None of these classes, school administrators say, would be available if not for the efficiency of filling seats through open enrollment.
Still, Howe and other levy opponents say the district is filling empty schools and not empty seats. They contend Coventry schools, which already downsized from seven buildings to three, is constructing a new high school for students who cost more than the revenue they bring with them from the state and who don’t live in Coventry.
Superintendent Russell Chaboudy repeatedly has said he is capping open enrollment at its current level of about 1 in 3 Coventry students. That’s already a higher ratio of open-enrolled to resident students than all but four Ohio school districts.
While Coventry school fiscal officers have employed open enrollment since the early 1990s to attract additional state revenue, they also have trimmed the district’s budget systematically to address expenses.
With only five Ohio school districts receiving less state funding per pupil, Coventry has reduced expenses to $8,836 per student. That’s less than it spent to educate a student in 2008 — before a home foreclosure crisis that tanked property values and stymied local revenue streams.
Additional cuts are pending.
Music teacher Julie Strebler-Renner said her students — some live in Coventry, some don’t — say they would not attend Coventry next year without electives like music.

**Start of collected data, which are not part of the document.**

(** X7. When [requests.post] raises, the handler answers 500: with
    [REST API request failed: <message>] and the type [RequestException]
    for an exception of that family (no route, timeout), with the message
    and the class of the exception for any other.  The one call made is
    the POST. *)
Theorem X7_transport_failure_is_500 (w : world) (event d : pydict) (st : state)
  (err : exn) :
  sends w event d ->
  requests_post w (sent_request w d) = Raise err ->
  cortex_analyst_chat_handler w event st =
  (Ok (mk_envelope 500 json_headers
         (if exn_is_request err then transport_error_text err
          else exception_text err)),
   with_call st (CallPost (sent_request w d))).
Proof.
  intros Hsends Hpost.
  rewrite (chat_sends_outcome w event d st Hsends). cbv zeta.
  rewrite Hpost. apply chat_except_answer.
Qed.

(** X8. When the endpoint answers 200 with a body that decodes to JSON
    data, the handler answers 200 and its body is that data written by
    [json.dumps]: the answer of the service is relayed without a look at
    what it says. *)
Theorem X8_success_is_relayed (w : world) (event d : pydict) (st : state)
  (response : http_response) (data : pyval) :
  sends w event d ->
  requests_post w (sent_request w d) = Ok response ->
  status_code response = 200 ->
  json_decode (text response) = Ok data ->
  json_safe data = true ->
  exists b,
    json_dumps data = Ok b /\
    cortex_analyst_chat_handler w event st =
    (Ok (mk_envelope 200 json_headers b),
     with_call st (CallPost (sent_request w d))).
Proof.
  intros Hsends Hpost Hcode Hdata Hsafe.
  destruct (json_dumps_safe data Hsafe) as [b Hb]. exists b. split; [exact Hb|].
  rewrite (chat_sends_outcome w event d st Hsends). cbv zeta.
  rewrite Hpost, Hcode. cbn [Z.eqb Pos.eqb].
  unfold response_json. rewrite Hdata, Hb. reflexivity.
Qed.

(** X6. Whatever the event and the world, [cortex_analyst_chat_handler]
    returns an envelope with the JSON and CORS headers and raises nothing.
    It makes no call, or one: a POST, with a timeout of 120 seconds, to the
    analyst endpoint on the host named after the account of the URL.  It
    opens no connection and no cursor. *)
Theorem X6_chat_handler_always_answers (w : world) (event : pydict) (st : state) :
  exists e st',
    cortex_analyst_chat_handler w event st = (Ok e, st') /\
    headers e = json_headers /\
    chat_footprint w st st'.
Proof.
  assert (Hquiet : chat_footprint w st st) by (repeat split; now left).
  destruct (json_loads (event_body event)) as [v|e0] eqn:Hbody.
  2:{ unfold cortex_analyst_chat_handler, try_except, bind, lift. rewrite Hbody.
      destruct (exn_is_request e0); do 2 eexists;
        (split; [reflexivity|]); split; [reflexivity | exact Hquiet
                                        | reflexivity | exact Hquiet]. }
  destruct v as [| | | | | | d | | | | ];
    try (unfold cortex_analyst_chat_handler, try_except, bind, lift;
         rewrite Hbody; do 2 eexists; (split; [reflexivity|]);
         split; [reflexivity | exact Hquiet]).
  destruct (truthy (dict_get_default d "messages" (PList []))) eqn:Hmsg.
  2:{ unfold cortex_analyst_chat_handler, try_except, bind, lift. rewrite Hbody.
      cbn [py_get]. unfold dict_get_default in Hmsg. rewrite Hmsg. cbn [negb].
      do 2 eexists. split; [reflexivity|]. split; [reflexivity | exact Hquiet]. }
  destruct (String.eqb_spec (chat_account (getenv w "SNOWFLAKE_ACCOUNT" EmptyString))
              EmptyString) as [Ea|Ha].
  { unfold cortex_analyst_chat_handler, try_except, bind, lift. rewrite Hbody.
    cbn [py_get]. unfold dict_get_default in Hmsg. rewrite Hmsg. cbn [negb].
    rewrite Ea. cbn [String.eqb orb].
    do 2 eexists. split; [reflexivity|]. split; [reflexivity | exact Hquiet]. }
  destruct (String.eqb_spec (getenv w "SNOWFLAKE_TOKEN" EmptyString) EmptyString)
    as [Et|Ht].
  { unfold cortex_analyst_chat_handler, try_except, bind, lift. rewrite Hbody.
    cbn [py_get]. unfold dict_get_default in Hmsg. rewrite Hmsg. cbn [negb].
    rewrite Et. rewrite orb_true_r.
    do 2 eexists. split; [reflexivity|]. split; [reflexivity | exact Hquiet]. }
  assert (Hsends : sends w event d) by (repeat split; assumption).
  assert (Hposted : chat_footprint w st (with_call st (CallPost (sent_request w d)))).
  { repeat split. right. exists d. repeat split. }
  rewrite (chat_sends_outcome w event d st Hsends). cbv zeta.
  destruct (requests_post w (sent_request w d)) as [response|e1].
  2:{ rewrite chat_except_answer. do 2 eexists. split; [reflexivity|].
      split; [reflexivity | exact Hposted]. }
  destruct (status_code response =? 200).
  - destruct (response_json response) as [data|e2].
    2:{ rewrite chat_except_answer. do 2 eexists. split; [reflexivity|].
        split; [reflexivity | exact Hposted]. }
    destruct (json_dumps data) as [b|e3]; [|rewrite chat_except_answer];
      do 2 eexists; (split; [reflexivity|]); split;
        [reflexivity | exact Hposted | reflexivity | exact Hposted].
  - destruct (json_dumps _) as [b|e3]; [|rewrite chat_except_answer];
      do 2 eexists; (split; [reflexivity|]); split;
        [reflexivity | exact Hposted | reflexivity | exact Hposted].
Qed.
(* ================================================================== *)
(** ** Further properties: the connection test and the hello handler *)
(* ================================================================== *)

Lemma test_except_answer (e : exn) (st : state) :
  (if is_import_error e then
     respond 500 (PDict [("error", PStr "Snowflake connector not installed");
                         ("message", PStr "Run: pip install snowflake-connector-python")])
   else on_exception e) st =
  (Ok (mk_envelope 500 json_headers (test_except_text e)), st).
Proof. unfold test_except_text. destruct (is_import_error e); reflexivity. Qed.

“I just imagine all those students sitting in study hall,” said Strebler-Renner, who would lose her job along with other teachers, lunchroom aides, a custodian and an administrator if Tuesday’s bond request fails.
A week before the levy, Strebler-Renner and her union accepted a two-year pay freeze in a new contract.

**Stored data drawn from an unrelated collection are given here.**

(** X19. The health report gives the uptime in whole seconds, rounded
    down: [1000 * uptime <= now - startTime < 1000 * uptime + 1000]; and its
    version, hostname and environment are never empty, an unset or empty
    variable giving "1.0.0", "local" and "development". *)
Theorem health_report_fields (rt : runtime) (s : state) (b : body) :
  let o := serve rt (Request GET Path_health (Parsed b)) s in
  ∃ h, payload (reply o) = BHealth h ∧
    1000 * h_uptime h ≤ now rt - startTime s < 1000 * h_uptime h + 1000 ∧
    h_version h ≠ "" ∧ h_hostname h ≠ "" ∧ h_environment h ≠ "" ∧
    h_version h = match APP_VERSION rt with
                  | None | Some "" => "1.0.0"
                  | Some v => v
                  end.
Proof.
  run. eexists; split; [reflexivity|]. cbn.
  split; [|split_all; try (by apply env_or_nonempty)].
  - pose proof (Z.div_mod (now rt - startTime s) 1000 ltac:(lia)).
    pose proof (Z.mod_pos_bound (now rt - startTime s) 1000 ltac:(lia)). lia.
  - unfold env_or. destruct (APP_VERSION rt) as [v|]; [|done].
    destruct (String.eqb_spec v "") as [->|Hv]; [done|]. by destruct v.
Qed.

(** X20. The counters can be read back from the text of /metrics: two
    states of the process that serve the same text have the same
    [requestCount], the same [errorCount] and the same heap usage. *)
Theorem metrics_text_determines_counters (rt rt' : runtime) (s s' : state)
  (Hsame : metrics_text rt s = metrics_text rt' s') :
  requestCount s = requestCount s' ∧
  errorCount s = errorCount s' ∧
  heapUsed rt = heapUsed rt'.
Proof.
  apply (f_equal read_exposition) in Hsame.
  rewrite !metrics_text_read in Hsame.
  injection Hsame as Hr He _ Hh.
  split_all; by apply (inj pretty).
Qed.

Lemma metrics_text_determines_counters_witness :
  requestCount one_task = requestCount one_task ∧
  errorCount one_task = errorCount one_task ∧
  heapUsed rt_up = heapUsed rt_down.
Proof.
  apply (metrics_text_determines_counters rt_up rt_down one_task one_task).
  reflexivity.
Defined.

(** ** The route table *)

(** X21. A request is answered 404 with [{ error: "Route not found" }]
    exactly when its method and path match none of the six routes; it is
    then counted as a request, not as an error, and nothing is stored. *)
Theorem route_not_found_iff (rt : runtime) (m : method) (p : path) (b : body)
  (s : state) (Hm : m ≠ OPTIONS) :
  let o := serve rt (Request m p (Parsed b)) s in
  (reply o = Response 404 (BError "Route not found") ↔ unmatched m p = true) ∧
  (unmatched m p = true →
     requestCount (after o) = (requestCount s + 1)%N ∧
     errorCount (after o) = errorCount s ∧
     collection (after o) = collection s).
Proof.
  destruct m; try done; destruct p; run; crack;
    cbn -[metrics_text merge_sort documents]; split; try split; try done.
Qed.

Lemma route_not_found_iff_witness :
  let o := serve rt_up (Request PATCH (Path_task id7) (Parsed empty_body)) one_task in
  (reply o = Response 404 (BError "Route not found")
     ↔ unmatched PATCH (Path_task id7) = true) ∧
  (unmatched PATCH (Path_task id7) = true →
     requestCount (after o) = (requestCount one_task + 1)%N ∧
     errorCount (after o) = errorCount one_task ∧
     collection (after o) = collection one_task).
Proof.
  apply (route_not_found_iff rt_up PATCH (Path_task id7) empty_body one_task).
  discriminate.
Defined.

“Our members understand the financial condition of the district, and we are doing what we can to help pass the bond/PI issue on the May 7 ballot,” Brad Stough, president of the teachers union, wrote in a news release Tuesday.
Strebler-Renner tries to ignore the fiscal cloud hanging over Coventry schools, but the thought of no music undermines her daily lessons.
“I operate under the assumption that we will still offer music. Am I setting them up for nothing?” she wonders.
Cheerleading, band, choir, middle school and freshman sports, after-school programming and youth sports would be cut if the issue fails. A $50 fee for pay-to-play would be implemented.
Coventry also would eliminate high school busing and require any student within two miles of a school to walk or find other transportation.
After all those cuts, Coventry assuredly would offer the least expensive education in Summit County, Chaboudy told the community at a public meeting in April.